[Recorded data]
+++++
(** [while (src_begin < src_end && dest_begin < dest_end) { switch ... }
    return true;]  The loop is unrolled [fuel] times; [None] means the fuel
    ran out before the loop ended. *)
Fixpoint filter_loop (fuel : nat) (src : list byte) (src_end dest_end : Z)
    (self : BaseTarFilterImpl) (src_begin dest_begin : Z) (out : list byte)
  : option result :=
  if (src_begin <? src_end) && (dest_begin <? dest_end) then
    match fuel with
    | O => None
    | S fuel' =>
        match filter_body self src src_begin src_end dest_begin dest_end with
        | Return r self' sb db o => Some (mkResult r self' sb db (out ++ o))
        | Break self' sb db o =>
            filter_loop fuel' src src_end dest_end self' sb db (out ++ o)
        end
    end
  else Some (mkResult true self src_begin dest_begin out).

(** Every pass either consumes a source byte or is one of at most five
    passes in a row that only change the state, so this many passes are
    enough ([filter_terminates] below). *)
Definition filter_fuel (src_begin src_end : Z) : nat :=
  (6 * Z.to_nat (src_end - src_begin) + 6)%nat.

Definition filter (self : BaseTarFilterImpl) (src : list byte)
    (src_begin src_end dest_begin dest_end : Z) : option result :=
  filter_loop (filter_fuel src_begin src_end) src src_end dest_end
    self src_begin dest_begin [].

(** ** States

    [size_t_fields]: every counter holds a [std::size_t] value (a typing
    condition of the embedding).  [consistent]: the invariants the decoder
    keeps between calls. *)
Definition is_size_t (z : Z) : Prop := 0 <= z < 2 ^ 64.

Record size_t_fields (self : BaseTarFilterImpl) : Prop := {
  hbr_size_t : is_size_t (header_bytes_read self);
  fs_size_t : is_size_t (file_size_ self);
  fbr_size_t : is_size_t (file_bytes_read self);
  pb_size_t : is_size_t (padding_bytes self);
  pbs_size_t : is_size_t (padding_bytes_skipped self)
}.

Record consistent (self : BaseTarFilterImpl) : Prop := {
  cons_fields : size_t_fields self;
  cons_header : state self = Done \/ header_bytes_read self < 512;
  cons_file : state self = ReadFileData ->
              file_bytes_read self <= file_size_ self;
  cons_padding : state self = ReadHeader \/ state self = Done
                 \/ padding_bytes_skipped self <= padding_bytes self
}.

(** ** A driver: repeated calls over one archive

    [pos] is the number of archive bytes consumed so far.  Call number [i]
    of a schedule is given a source buffer holding the next [n_in] bytes of
    the archive (or what is left of it) and an empty destination buffer of
    [n_out] bytes; the input it did not consume is offered again, in front
    of the bytes that follow, by the next call.  The driver stops calling
    when [filter] returns [false].  A partition of the archive into chunks,
    each one offered until it is consumed, is such a schedule. *)
Record run := mkRun {
  stopped : bool;
  final : BaseTarFilterImpl;
  consumed : Z;
  output : list byte
}.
+++++
Every entry must be printed again, exactly as it reads.

(** [while (src_begin < src_end && dest_begin < dest_end) { switch ... }
    return true;]  The loop is unrolled [fuel] times; [None] means the fuel
    ran out before the loop ended. *)
Fixpoint filter_loop (fuel : nat) (src : list byte) (src_end dest_end : Z)
    (self : BaseTarFilterImpl) (src_begin dest_begin : Z) (out : list byte)
  : option result :=
  if (src_begin <? src_end) && (dest_begin <? dest_end) then
    match fuel with
    | O => None
    | S fuel' =>
        match filter_body self src src_begin src_end dest_begin dest_end with
        | Return r self' sb db o => Some (mkResult r self' sb db (out ++ o))
        | Break self' sb db o =>
            filter_loop fuel' src src_end dest_end self' sb db (out ++ o)
        end
    end
  else Some (mkResult true self src_begin dest_begin out).

(** Every pass either consumes a source byte or is one of at most five
    passes in a row that only change the state, so this many passes are
    enough ([filter_terminates] below). *)
Definition filter_fuel (src_begin src_end : Z) : nat :=
  (6 * Z.to_nat (src_end - src_begin) + 6)%nat.

Definition filter (self : BaseTarFilterImpl) (src : list byte)
    (src_begin src_end dest_begin dest_end : Z) : option result :=
  filter_loop (filter_fuel src_begin src_end) src src_end dest_end
    self src_begin dest_begin [].

(** ** States

    [size_t_fields]: every counter holds a [std::size_t] value (a typing
    condition of the embedding).  [consistent]: the invariants the decoder
    keeps between calls. *)
Definition is_size_t (z : Z) : Prop := 0 <= z < 2 ^ 64.

Record size_t_fields (self : BaseTarFilterImpl) : Prop := {
  hbr_size_t : is_size_t (header_bytes_read self);
  fs_size_t : is_size_t (file_size_ self);
  fbr_size_t : is_size_t (file_bytes_read self);
  pb_size_t : is_size_t (padding_bytes self);
  pbs_size_t : is_size_t (padding_bytes_skipped self)
}.

Record consistent (self : BaseTarFilterImpl) : Prop := {
  cons_fields : size_t_fields self;
  cons_header : state self = Done \/ header_bytes_read self < 512;
  cons_file : state self = ReadFileData ->
              file_bytes_read self <= file_size_ self;
  cons_padding : state self = ReadHeader \/ state self = Done
                 \/ padding_bytes_skipped self <= padding_bytes self
}.

(** ** A driver: repeated calls over one archive

    [pos] is the number of archive bytes consumed so far.  Call number [i]
    of a schedule is given a source buffer holding the next [n_in] bytes of
    the archive (or what is left of it) and an empty destination buffer of
    [n_out] bytes; the input it did not consume is offered again, in front
    of the bytes that follow, by the next call.  The driver stops calling
    when [filter] returns [false].  A partition of the archive into chunks,
    each one offered until it is consumed, is such a schedule. *)
Record run := mkRun {
  stopped : bool;
  final : BaseTarFilterImpl;
  consumed : Z;
  output : list byte
}.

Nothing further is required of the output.